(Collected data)
Lemma enum_decides (options : list string) (v : Value) :
  decides (one_of options v) (z.enum options v).
Proof.
  unfold decides, one_of, z.enum.
  destruct v as [| |b|x|s|d]; cbn [getParsedType];
    try (right; split; [intros (s' & [=] & _)|by eauto]).
  destruct (existsb (String.eqb s) options) eqn:Hex.
  - left. split; [|eauto]. exists s. split; [done|].
    apply existsb_exists in Hex as (o & Hin & Heq).
    apply String.eqb_eq in Heq. by subst.
  - right. split; [|eauto]. intros (s' & [= <-] & Hin).
    assert (existsb (String.eqb s) options = true) as Habs; [|congruence].
    apply existsb_exists. exists s. split; [done|apply String.eqb_refl].
Qed.

Lemma date_decides (v : Value) : decides (valid_date v) (z.date v).
Proof.
  unfold decides, valid_date, z.date.
  destruct v as [| |b|x|s|[t|]]; cbn;
    try (right; split; [intros (t' & [=])|by eauto]).
  left. eauto.
Qed.

Lemma num_le_zero_gt (x : Number) :
  isNaN x = false → num_le x zero = negb (num_gt x zero).
Proof. by destruct x as [[]|[]| |[] m e]. Qed.

Lemma num_gt_not_NaN (x y : Number) : num_gt x y = true → isNaN x = false.
Proof. by destruct x, y. Qed.

Lemma positive_number_decides (v : Value) :
  decides (positive_number v) (z.positive z.number v).
Proof.
  unfold decides, positive_number, z.positive, z.number.
  destruct v as [| |b|x|s|d]; cbn [getParsedType];
    try (right; split; [intros (x' & [=] & _)|by eauto]).
  destruct (isNaN x) eqn:Hnan.
  - right. split; [|eauto]. intros (x' & [= <-] & Hgt).
    apply num_gt_not_NaN in Hgt. congruence.
  - rewrite (num_le_zero_gt x Hnan). destruct (num_gt x zero) eqn:Hgt; cbn [negb].
    + left. eauto.
    + right. split; [|eauto]. intros (x' & [= <-] & Hgt'). congruence.
Qed.

Lemma optional_string_decides (v : Value) :
  decides (optional_string v) (z.optional z.string v).
Proof.
  unfold decides, optional_string, z.optional, z.string.
  destruct v as [| |b|x|s|d]; cbn;
    try (left; by eauto);
    right; (split; [intros [[=]|(s' & [=])]|eauto]).
Qed.

Lemma field_decides (n : FieldName) (d : FieldValues) :
  match n with
  | n_account => decides (rule n d) (s_account (account d))
  | n_type => decides (rule n d) (s_type (type d))
  | n_description => decides (rule n d) (s_description (description d))
  | n_category => decides (rule n d) (s_category (category d))
  | n_date => decides (rule n d) (s_date (date d))
  | n_amount => decides (rule n d) (s_amount (amount d))
  | n_notes => decides (rule n d) (s_notes (notes d))
  end.
Proof.
  destruct n; cbn [rule].
  - apply min1_string_decides.
  - apply enum_decides.
  - apply min1_string_decides.
  - apply min1_string_decides.
  - apply date_decides.
  - apply positive_number_decides.
  - apply optional_string_decides.
Qed.

Lemma decides_issues {T} (P : Prop) (r : ParseReturn T) :
  decides P r → (issues_of r = [] ↔ P).
Proof.
  intros [(HP & x & ->)|(HP & c & ->)]; cbn; [done|].
  split; [done|]. intros ?. by destruct HP.
Qed.

(** A field raises no issue exactly when its rule holds. *)
Lemma field_issues_rule (n : FieldName) (d : FieldValues) :
  field_issues n d = [] ↔ rule n d.
Proof.
  pose proof (field_decides n d) as H.
  destruct n; cbn [field_issues]; by apply decides_issues.
Qed.

Lemma at_path_issues_of {T} (k : string) (r : ParseReturn T) :
  at_path k r = map (pair k) (issues_of r).
Proof. by destruct r. Qed.

Ltac invalid_field Hdec n Heq :=
  split; [done|]; exists n; cbn [field_issues]; rewrite Heq;
  let H := fresh in
  pose proof (Hdec n) as H; cbn beta iota in H;
  destruct H as [(_ & ? & ?)|(_ & ? & [= ->])]; done.

Lemma formSchema_issues (d : FieldValues) :
  match formSchema d with
  | inl _ => ∀ n, field_issues n d = []
  | inr l => l = all_issues d ∧ ∃ n, field_issues n d ≠ []
  end.
Proof.
  pose proof (λ n, field_decides n d) as Hdec.
  unfold formSchema, all_issues; cbn [all_fields map concat key field_issues].
  rewrite <- !at_path_issues_of, app_nil_r.
  destruct (s_account (account d)) eqn:Ha; [|invalid_field Hdec n_account Ha].
  destruct (s_type (type d)) eqn:Hty; [|invalid_field Hdec n_type Hty].
  destruct (s_description (description d)) eqn:Hde;
    [|invalid_field Hdec n_description Hde].
  destruct (s_category (category d)) eqn:Hc; [|invalid_field Hdec n_category Hc].
  destruct (s_date (date d)) eqn:Hda; [|invalid_field Hdec n_date Hda].
  destruct (s_amount (amount d)) eqn:Ham; [|invalid_field Hdec n_amount Ham].
  destruct (s_notes (notes d)) eqn:Hn; [|invalid_field Hdec n_notes Hn].
  intros []; cbn [field_issues]; by rewrite ?Ha, ?Hty, ?Hde, ?Hc, ?Hda, ?Ham, ?Hn.
Qed.

Lemma parseErrorSchema_dom (l : list ZodIssue) (m : gmap string FieldError) :
  dom (parseErrorSchema l m) = dom m ∪ list_to_set l.*1.
Proof.
  revert m. induction l as [|[path code] l IH]; intros m; cbn.
  - by rewrite (right_id_L ∅ (∪)).
  - destruct (m !! path) as [e|] eqn:Hm; rewrite IH; apply set_eq; intros k;
      rewrite ?dom_insert_L, !elem_of_union, ?elem_of_singleton.
    + split; [tauto|]. intros [?|[->|?]]; [tauto| |tauto].
      left. by apply (elem_of_dom_2 (D := gset string)) in Hm.
    + tauto.
Qed.

Lemma all_issues_paths (d : FieldValues) (k : string) :
  k ∈ (all_issues d).*1 ↔ ∃ n, k = key n ∧ field_issues n d ≠ [].
Proof.
  unfold all_issues. rewrite list_elem_of_fmap. split.
  - intros ([k' c] & -> & Hin).
    apply list_elem_of_In, in_concat in Hin as (l & Hl & Hin).
    apply in_map_iff in Hl as (n & <- & _).
    apply in_map_iff in Hin as (c' & [= <- <-] & Hc).
    exists n. split; [done|]. intros Hnil. by rewrite Hnil in Hc.
  - intros (n & -> & Hne). destruct (field_issues n d) as [|c l] eqn:Hf; [done|].
    exists (key n, c). split; [done|]. apply list_elem_of_In, in_concat.
    exists (map (pair (key n)) (field_issues n d)). split.
    + apply in_map_iff. exists n. split; [done|]. destruct n; cbn; tauto.
    + rewrite Hf. by left.
Qed.

Lemma zodResolver_errors_dom (d : FieldValues) (k : string) :
  k ∈ dom (errors (zodResolver d)) ↔ ∃ n, k = key n ∧ ¬ rule n d.
Proof.
  unfold zodResolver. pose proof (formSchema_issues d) as H.
  pose proof (not_elem_of_empty (C := gset string) k) as Hempty.
  destruct (formSchema d) as [v|l]; cbn [errors].
  - rewrite dom_empty_L. split; [done|].
    intros (n & _ & Hn). destruct Hn. apply field_issues_rule, H.
  - destruct H as [-> _]. rewrite parseErrorSchema_dom, dom_empty_L.
    rewrite elem_of_union, elem_of_list_to_set, all_issues_paths.
    setoid_rewrite field_issues_rule. tauto.
Qed.

Lemma zodResolver_valid (d : FieldValues) :
  errors (zodResolver d) = ∅ ↔ ∀ n, rule n d.
Proof.
  split.
  - intros He n. destruct (decide (field_issues n d = [])) as [Hf|Hf].
    + by apply field_issues_rule.
    + assert (key n ∈ dom (errors (zodResolver d))) as Hin.
      { apply zodResolver_errors_dom. exists n. by rewrite <- field_issues_rule. }
      rewrite He in Hin. set_solver.
  - intros Hall. apply (dom_empty_inv_L (D := gset string)).
    apply set_eq. intros k. rewrite zodResolver_errors_dom. split; [|set_solver].
    intros (n & _ & Hn). by destruct Hn.
Qed.

(** C1, as amended.  [validate] returns valid with an empty error set
    exactly when every rule of the schema holds: the account, the
    description and the category are non-empty strings, the type is
    ["expense"] or ["income"], the date is a valid date, the amount is a
    number greater than 0 (NaN is refused, an infinite amount is not) and
    the notes are absent or a string.  Otherwise the result is invalid, and
    the keys of its error set are exactly the names of the fields whose
    rule fails. *)
Theorem validate_exact (d : FieldValues) :
  (validate d = (true, ∅) ↔ ∀ n, rule n d) ∧
  ((validate d).1 = false ↔ ∃ n, ¬ rule n d) ∧
  (∀ k, k ∈ dom (validate d).2 ↔ ∃ n, k = key n ∧ ¬ rule n d).
Proof.
  unfold validate. cbn [fst snd]. split; [|split].
  - rewrite <- zodResolver_valid. split.
    + by intros [= _ ->].
    + intros ->. by rewrite bool_decide_eq_true_2.
  - rewrite bool_decide_eq_false, zodResolver_valid. split.
    + intros Hnot.
      destruct (decide (Exists (λ n, field_issues n d ≠ []) all_fields))
        as [Hex|Hno].
      * apply Exists_exists in Hex as (n & _ & Hn). exists n.
        by rewrite <- field_issues_rule.
      * destruct Hnot. intros n. apply field_issues_rule, dec_stable.
        intros Hf. apply Hno, Exists_exists. exists n. split; [|done].
        unfold all_fields. destruct n; set_solver.
    + intros (n & Hn) Hall. by apply Hn.
  - apply zodResolver_errors_dom.
Qed.

(** C1 as stated fails: an infinite amount passes validation although it
    is not a finite number. *)
Lemma validate_accepts_infinite_amount :
  validate infinite_draft = (true, ∅)
  ∧ ¬ (∀ n, stated_rule n infinite_draft).
Proof.
  split.
  - vm_compute. reflexivity.
  - intros H. destruct (H n_amount) as (x & [= <-] & Hfin & _). done.
Qed.

(** ** The account resolver *)

Lemma find_first (A : Type) (f : A → bool) (pre post : list A) (a : A) :
  Forall (λ b, f b = false) pre → f a = true →
  find f (pre ++ a :: post) = Some a.
Proof.
  induction 1 as [|b pre Hb _ IH]; intros Ha; cbn.
  - by rewrite Ha.
  - rewrite Hb. by apply IH.
Qed.

Lemma find_none (A : Type) (f : A → bool) (l : list A) :
  Forall (λ b, f b = false) l → find f l = None.
Proof. induction 1 as [|b l Hb _ IH]; cbn; [done|by rewrite Hb]. Qed.

Lemma find_isDefault (l : list Account) :
  find (λ account, Bool.eqb (isDefault account) true) l = find isDefault l.
Proof.
  induction l as [|a l IH]; cbn; [done|]. rewrite IH. by destruct (isDefault a).
Qed.

(** Unfolds the operations of [M], leaving the state transformer. *)
Ltac unfold_M :=
  cbv [try_catch mbind M_bind mret M_ret emit await throw console.error
       toast.success toast.error customRevalidatePath closeSheetCallback
       setAccounts setDefaultAccount setShowCalendar setType setErrors
       getForm setValue success error].

(** What the effect does when the accounts arrive. *)
Lemma accountsEffect_fetched (getAll : string → Exn + list Account)
    (userId : string) (fetched : list Account) (st : State) :
  truthy_string userId = true →
  getAll userId = inr fetched →
  accountsEffect getAll (Some userId) st =
    (inr tt,
     Component.mk fetched (find isDefault fetched)
       (Component.showCalendar st) (Component.type st)
       (set n_account
          (VString (match find isDefault fetched with
                    | Some a => id a
                    | None => ""
                    end))
          (Component.form st))
       (Component.errors st)
       (Component.trace st ++ [GetAllUserAccountsByUserId userId])).
Proof.
  intros Hu Hget. unfold accountsEffect, fetchAccountsAndDefaultAccount.
  rewrite Hu. unfold_M. rewrite Hget. cbn. by rewrite find_isDefault.
Qed.

(** What the effect does when the fetch fails. *)
Lemma accountsEffect_failed (getAll : string → Exn + list Account)
    (userId : string) (e : Exn) (st : State) :
  truthy_string userId = true →
  getAll userId = inl e →
  accountsEffect getAll (Some userId) st =
    (inr tt,
     with_trace st
       (Component.trace st
        ++ [GetAllUserAccountsByUserId userId;
            ConsoleError "Error fetching accounts:" e])).
Proof.
  intros Hu Hget. unfold accountsEffect, fetchAccountsAndDefaultAccount.
  rewrite Hu. unfold_M. rewrite Hget. cbn. unfold with_trace.
  by rewrite <- app_assoc.
Qed.

Lemma get_set (n m : FieldName) (v : Value) (d : FieldValues) :
  get m (set n v d) = if decide (m = n) then v else get m d.
Proof.
  destruct n, m; cbn; by repeat case_decide.
Qed.

(** C2.  When the accounts have been fetched, the form's account becomes
    the id of the first account whose [isDefault] is true, whatever it held
    before (the state [st] is arbitrary, so also an initial value taken
    from [initialData]); when no account is the default it becomes the
    empty string.  No other field changes. *)
Theorem default_account_overwrites
    (getAll : string → Exn + list Account) (userId : string)
    (fetched : list Account) (st : State) :
  truthy_string userId = true →
  getAll userId = inr fetched →
  (∀ pre a post,
     fetched = pre ++ a :: post →
     Forall (λ b, isDefault b = false) pre → isDefault a = true →
     account (Component.form (accountsEffect getAll (Some userId) st).2)
     = VString (id a))
  ∧ (Forall (λ b, isDefault b = false) fetched →
     account (Component.form (accountsEffect getAll (Some userId) st).2)
     = VString "")
  ∧ (∀ n, n ≠ n_account →
     get n (Component.form (accountsEffect getAll (Some userId) st).2)
     = get n (Component.form st)).
Proof.
  intros Hu Hget. rewrite (accountsEffect_fetched _ _ _ _ Hu Hget).
  cbn [snd Component.form]. split; [|split].
  - intros pre a post -> Hpre Ha. by rewrite (find_first _ _ _ _ _ Hpre Ha).
  - intros Hnone. by rewrite (find_none _ _ _ Hnone).
  - intros n Hn. rewrite get_set. by case_decide.
Qed.

Lemma default_account_overwrites_witness :
  truthy_string "u1" = true
  ∧ accounts_found "u1" = inr [cash; bank; card]
  ∧ account (Component.form (mount 0 (Some coffee))) = VString "a1"
  ∧ account
      (Component.form
         (accountsEffect accounts_found (Some "u1") (mount 0 (Some coffee))).2)
    = VString "a2".
Proof.
  split; [reflexivity|]. split; [reflexivity|]. split; [reflexivity|].
  apply (proj1 (default_account_overwrites accounts_found "u1"
                  [cash; bank; card] (mount 0 (Some coffee))
                  eq_refl eq_refl) [cash] bank [card]).
  - reflexivity.
  - repeat constructor.
  - reflexivity.
Defined.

TRY IT >> Work out how many lines in the data include "Hdec". Answer with the number only.

OUTPUT OF THE TASK >> 10